Some of the lines below need repeating. Reproduce exactly those between the lines holding "simpl in Hk2. subst k2. apply" and "Hv) ]; [ | auto | ].", inclusive.

Segment Open

(** * Perp: the wstat status reporters (wstat.py, wstat2.py)

    A shallow embedding of the reporting core of the two wstat scripts:
    the run index, the task read-model loop, the status aggregator and the
    node-usage tally, with the properties the specification states about
    them.  Python dictionaries are finite maps ([gmap]); [None]-able fields
    are [option]s; raised exceptions are an explicit result; the calls to
    [print] and to the database are recorded as a trace of events. *)

From Stdlib Require Import ZArith Lia Ascii String.
From stdpp Require Import gmap strings list fin_maps sorting.

Local Open Scope string_scope.
Local Open Scope list_scope.
Local Open Scope Z_scope.

(** ** Python primitives *)

Module Py.

(** The exceptions the modelled code can raise; [SystemExit] carries the
    exit status of [sys.exit]. *)
Inductive exn :=
| KeyError
| IndexError
| ValueError
| AssertionError
| SystemExit (code : Z).

(** Result of a computation that may raise. *)
Inductive res (A : Type) :=
| Ok (a : A)
| Raise (e : exn).
Arguments Ok {A} a.
Arguments Raise {A} e.

Definition bind {A B} (m : res A) (k : A → res B) : res B :=
  match m with
  | Ok a => k a
  | Raise e => Raise e
  end.

(** [l[i]] on a Python list: a negative index counts from the end, an index
    out of range raises [IndexError]. *)
Definition index {A} (l : list A) (i : Z) : res A :=
  let j := if i <? 0 then i + Z.of_nat (length l) else i in
  if j <? 0 then Raise IndexError
  else match l !! Z.to_nat j with
       | Some x => Ok x
       | None => Raise IndexError
       end.
Lemma sorted_perm {A K} (lt : K → K → bool) (key : A → option K) l l' :
  sorted lt key l = Some l' → l' ≡ₚ l.
Proof.
  unfold sorted. destruct (mapM key l) as [ks|] eqn:Hks; [|done].
  cbn. intros [= <-].
  rewrite stable_sort_perm. apply length_mapM in Hks.
  by rewrite snd_zip by lia.
Qed.

Lemma chosen_perm self s group l : chosen self s group = Some l → l ≡ₚ group.
Proof.
  unfold chosen. repeat case_match; try apply sorted_perm. by intros [= ->].
Qed.

Lemma build_plan self T s s' group :
  frame T s s' → Forall (λ m, m < length s) group →
  match plan self s group with
  | inr (rep, upd) =>
      build self s' group = inr (realise (metric self) upd (promote (s' !!! rep)))
  | inl e => ∃ extra, build self s' group = inl (e, extra)
  end.
Proof.
  intros Hf Hv. unfold plan, build. rewrite (chosen_frame self T s s') by done.
  destruct (chosen self s group) as [[|rep rest]|] eqn:Hc; [by eexists..| |by eexists].
  cbv zeta. destruct (bool_decide _); [|done].
  assert (Forall (λ m, m < length s) (rep :: rest)) as Hv'.
  { by rewrite (chosen_perm _ _ _ _ Hc). }
  assert (mapM (λ el, score_value (metric self)
                 ((s' ++ [promote (s' !!! rep)]) !!! el)) (rep :: rest)
          = mapM (λ el, score_value (metric self) (s !!! el)) (rep :: rest))
    as ->.
  { apply Forall_mapM_ext. eapply Forall_impl; [exact Hv'|].
    intros m Hm. cbn beta in Hm |- *.
    rewrite lookup_total_app_old by (destruct Hf; lia).
    by apply (frame_score T s s'). }
  destruct (mapM _ _); [done|by eexists].
Qed.
Lemma params_set_keys :
  forall k v p k',
    In k' (map fst (params_set k v p)) <-> k' = k \/ In k' (map fst p).
Proof.
  intros k v p k'. induction p as [ | [k1 v1] p IH ]; simpl.
  - intuition.
  - destruct (String.eqb_spec k1 k) as [ -> | Hne ]; simpl.
    + split.
      * intros [ H | H ]; [ auto | ].
        apply in_map_iff in H. destruct H as ([k2 v2] & Hk2 & Hin).
        apply filter_In in Hin. destruct Hin as [Hin _]. simpl in Hk2. subst k2.
        right; right. apply in_map_iff. exists (k', v2). auto.
      * intros [ H | [ H | H ] ]; auto.
        destruct (String.eqb_spec k' k) as [ -> | Hne' ]; [ auto | ].
        right. apply in_map_iff in H. destruct H as ([k2 v2] & Hk2 & Hin).
        simpl in Hk2. subst k2. apply in_map_iff. exists (k', v2). split; [ reflexivity | ].
        apply filter_In. split; [ exact Hin | ]. simpl.
        destruct (String.eqb_spec k' k); [ contradiction | reflexivity ].
    + rewrite IH. intuition.
Qed.

Lemma fill_params_keys :
  forall qs params k,
    In k (map fst (fill_params qs params)) <->
    In k (map fst params) \/ exists v, In (k, v) qs /\ is_blank v = false.
Proof.
  induction qs as [ | [key value] qs IH ]; intros params k; simpl.
  - split; [ auto | intros [ H | (v & [] & _) ]; exact H ].
  - rewrite IH. destruct (is_blank value) eqn:Hblank.
    + split.
      * intros [ H | (v & Hin & Hv) ]; [ auto | right; exists v; auto ].
      * intros [ H | (v & [ Heq | Hin ] & Hv) ]; [ auto | | right; exists v; auto ].
        inversion Heq; subst. congruence.
    + rewrite params_set_keys. split.
      * intros [ [ -> | H ] | (v & Hin & Hv) ]; [ | auto | ].
        -- right. exists value. auto.
        -- right. exists v. auto.
      * intros [ H | (v & [ Heq | Hin ] & Hv) ]; [ auto | | right; exists v; auto ].
        inversion Heq; subst. auto.
Qed.
(* ===== verification/_CoqProject ===== *)
-Q . S2P
Prelude.v
Enums.v
Errors.v
Link.v
Apdu.v
Tags.v
Text.v
DataTypes.v
Values.v
Options.v
Services.v
Metrics.v
Transport.v
Device.v
Client.v
Calls.v
EndToEnd.v
ReadExample.v
Concurrency.v
Interleaving.v
Lifecycle.v
Schedules.v
Refinement.v
(** ** [UnconfirmedServiceChoice] *)

Definition ServiceIAm : Z := 0.
Definition ServiceIHave : Z := 1.
Definition ServiceUnconfirmedCOVNotification : Z := 2.
Definition ServiceUnconfirmedEventNotification : Z := 3.
Definition ServiceUnconfirmedPrivateTransfer : Z := 4.
Definition ServiceUnconfirmedTextMessage : Z := 5.
Definition ServiceTimeSynchronization : Z := 6.
Definition ServiceWhoHas : Z := 7.
Definition ServiceWhoIs : Z := 8.
Definition ServiceUTCTimeSynchronization : Z := 9.
Definition ServiceWriteGroup : Z := 10.

(** [UnconfirmedServiceChoice.String] *)
Definition UnconfirmedServiceChoice_names : list (Z * string) := [
  (ServiceIAm, "I-Am");
  (ServiceIHave, "I-Have");
  (ServiceUnconfirmedCOVNotification, "UnconfirmedCOVNotification");
  (ServiceUnconfirmedEventNotification, "UnconfirmedEventNotification");
  (ServiceUnconfirmedPrivateTransfer, "UnconfirmedPrivateTransfer");
  (ServiceUnconfirmedTextMessage, "UnconfirmedTextMessage");
  (ServiceTimeSynchronization, "TimeSynchronization");
  (ServiceWhoHas, "Who-Has");
  (ServiceWhoIs, "Who-Is");
  (ServiceUTCTimeSynchronization, "UTCTimeSynchronization");
  (ServiceWriteGroup, "WriteGroup")
].

Definition UnconfirmedServiceChoice_String (s : Z) : string := named UnconfirmedServiceChoice_names "Unknown(" s.

(** ** [ObjectType] *)

Definition ObjectTypeAnalogInput : Z := 0.
Definition ObjectTypeAnalogOutput : Z := 1.
Definition ObjectTypeAnalogValue : Z := 2.
Definition ObjectTypeBinaryInput : Z := 3.
Definition ObjectTypeBinaryOutput : Z := 4.
Definition ObjectTypeBinaryValue : Z := 5.
Definition ObjectTypeCalendar : Z := 6.
Definition ObjectTypeCommand : Z := 7.
Definition ObjectTypeDevice : Z := 8.
Definition ObjectTypeEventEnrollment : Z := 9.
Definition ObjectTypeFile : Z := 10.
Definition ObjectTypeGroup : Z := 11.
Definition ObjectTypeLoop : Z := 12.
Definition ObjectTypeMultiStateInput : Z := 13.
Definition ObjectTypeMultiStateOutput : Z := 14.
Definition ObjectTypeNotificationClass : Z := 15.
Definition ObjectTypeProgram : Z := 16.
Definition ObjectTypeSchedule : Z := 17.
Definition ObjectTypeAveraging : Z := 18.
Definition ObjectTypeMultiStateValue : Z := 19.
Definition ObjectTypeTrendLog : Z := 20.
Definition ObjectTypeLifeSafetyPoint : Z := 21.
Definition ObjectTypeLifeSafetyZone : Z := 22.
Definition ObjectTypeAccumulator : Z := 23.
Definition ObjectTypePulseConverter : Z := 24.
Definition ObjectTypeEventLog : Z := 25.
Definition ObjectTypeGlobalGroup : Z := 26.
Definition ObjectTypeTrendLogMultiple : Z := 27.
Definition ObjectTypeLoadControl : Z := 28.
Definition ObjectTypeStructuredView : Z := 29.
Definition ObjectTypeAccessDoor : Z := 30.
Definition ObjectTypeTimer : Z := 31.
Definition ObjectTypeAccessCredential : Z := 32.
Definition ObjectTypeAccessPoint : Z := 33.
Definition ObjectTypeAccessRights : Z := 34.
Definition ObjectTypeAccessUser : Z := 35.
Definition ObjectTypeAccessZone : Z := 36.
Definition ObjectTypeCredentialDataInput : Z := 37.
Definition ObjectTypeNetworkSecurity : Z := 38.
Definition ObjectTypeBitStringValue : Z := 39.
Definition ObjectTypeCharacterStringValue : Z := 40.
Definition ObjectTypeDatePatternValue : Z := 41.
Definition ObjectTypeDateValue : Z := 42.
Definition ObjectTypeDateTimePatternValue : Z := 43.
Definition ObjectTypeDateTimeValue : Z := 44.
Definition ObjectTypeIntegerValue : Z := 45.
Definition ObjectTypeLargeAnalogValue : Z := 46.
Definition ObjectTypeOctetStringValue : Z := 47.
Definition ObjectTypePositiveIntegerValue : Z := 48.
Definition ObjectTypeTimePatternValue : Z := 49.
Definition ObjectTypeTimeValue : Z := 50.
Definition ObjectTypeNotificationForwarder : Z := 51.
Definition ObjectTypeAlertEnrollment : Z := 52.
Definition ObjectTypeChannel : Z := 53.
Definition ObjectTypeLightingOutput : Z := 54.
Definition ObjectTypeBinaryLightingOutput : Z := 55.
Definition ObjectTypeNetworkPort : Z := 56.
Definition ObjectTypeElevatorGroup : Z := 57.
Definition ObjectTypeEscalator : Z := 58.
Definition ObjectTypeLift : Z := 59.

(** [ObjectType.String] *)
Definition ObjectType_names : list (Z * string) := [
  (ObjectTypeAnalogInput, "analog-input");
  (ObjectTypeAnalogOutput, "analog-output");
  (ObjectTypeAnalogValue, "analog-value");
  (ObjectTypeBinaryInput, "binary-input");
  (ObjectTypeBinaryOutput, "binary-output");
  (ObjectTypeBinaryValue, "binary-value");
  (ObjectTypeCalendar, "calendar");
  (ObjectTypeCommand, "command");
  (ObjectTypeDevice, "device");
  (ObjectTypeEventEnrollment, "event-enrollment");
  (ObjectTypeFile, "file");
  (ObjectTypeGroup, "group");
  (ObjectTypeLoop, "loop");
  (ObjectTypeMultiStateInput, "multi-state-input");
  (ObjectTypeMultiStateOutput, "multi-state-output");
  (ObjectTypeNotificationClass, "notification-class");
  (ObjectTypeProgram, "program");
  (ObjectTypeSchedule, "schedule");
  (ObjectTypeAveraging, "averaging");
  (ObjectTypeMultiStateValue, "multi-state-value");
  (ObjectTypeTrendLog, "trend-log");
  (ObjectTypeLifeSafetyPoint, "life-safety-point");
  (ObjectTypeLifeSafetyZone, "life-safety-zone");
  (ObjectTypeAccumulator, "accumulator");
  (ObjectTypePulseConverter, "pulse-converter");
  (ObjectTypeEventLog, "event-log");
  (ObjectTypeGlobalGroup, "global-group");
  (ObjectTypeTrendLogMultiple, "trend-log-multiple");
  (ObjectTypeLoadControl, "load-control");
  (ObjectTypeStructuredView, "structured-view");
  (ObjectTypeAccessDoor, "access-door");
  (ObjectTypeTimer, "timer");
  (ObjectTypeAccessCredential, "access-credential");
  (ObjectTypeAccessPoint, "access-point");
  (ObjectTypeAccessRights, "access-rights");
  (ObjectTypeAccessUser, "access-user");
  (ObjectTypeAccessZone, "access-zone");
  (ObjectTypeCredentialDataInput, "credential-data-input");
  (ObjectTypeNetworkSecurity, "network-security");
  (ObjectTypeBitStringValue, "bitstring-value");
  (ObjectTypeCharacterStringValue, "characterstring-value");
  (ObjectTypeDatePatternValue, "date-pattern-value");
  (ObjectTypeDateValue, "date-value");
  (ObjectTypeDateTimePatternValue, "datetime-pattern-value");
  (ObjectTypeDateTimeValue, "datetime-value");
  (ObjectTypeIntegerValue, "integer-value");
  (ObjectTypeLargeAnalogValue, "large-analog-value");
  (ObjectTypeOctetStringValue, "octetstring-value");
  (ObjectTypePositiveIntegerValue, "positive-integer-value");
  (ObjectTypeTimePatternValue, "time-pattern-value");
  (ObjectTypeTimeValue, "time-value");
  (ObjectTypeNotificationForwarder, "notification-forwarder");
  (ObjectTypeAlertEnrollment, "alert-enrollment");
  (ObjectTypeChannel, "channel");
  (ObjectTypeLightingOutput, "lighting-output");
  (ObjectTypeBinaryLightingOutput, "binary-lighting-output");
  (ObjectTypeNetworkPort, "network-port");
  (ObjectTypeElevatorGroup, "elevator-group");
  (ObjectTypeEscalator, "escalator");
  (ObjectTypeLift, "lift")
].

Segment Closed

• _Exercise result_:
        simpl in Hk2. subst k2. apply in_map_iff. exists (k', v2). split; [ reflexivity | ].
        apply filter_In. split; [ exact Hin | ]. simpl.
        destruct (String.eqb_spec k' k); [ contradiction | reflexivity ].
    + rewrite IH. intuition.
Qed.

Lemma fill_params_keys :
  forall qs params k,
    In k (map fst (fill_params qs params)) <->
    In k (map fst params) \/ exists v, In (k, v) qs /\ is_blank v = false.
Proof.
  induction qs as [ | [key value] qs IH ]; intros params k; simpl.
  - split; [ auto | intros [ H | (v & [] & _) ]; exact H ].
  - rewrite IH. destruct (is_blank value) eqn:Hblank.
    + split.
      * intros [ H | (v & Hin & Hv) ]; [ auto | right; exists v; auto ].
      * intros [ H | (v & [ Heq | Hin ] & Hv) ]; [ auto | | right; exists v; auto ].
        inversion Heq; subst. congruence.
    + rewrite params_set_keys. split.
      * intros [ [ -> | H ] | (v & Hin & Hv) ]; [ | auto | ].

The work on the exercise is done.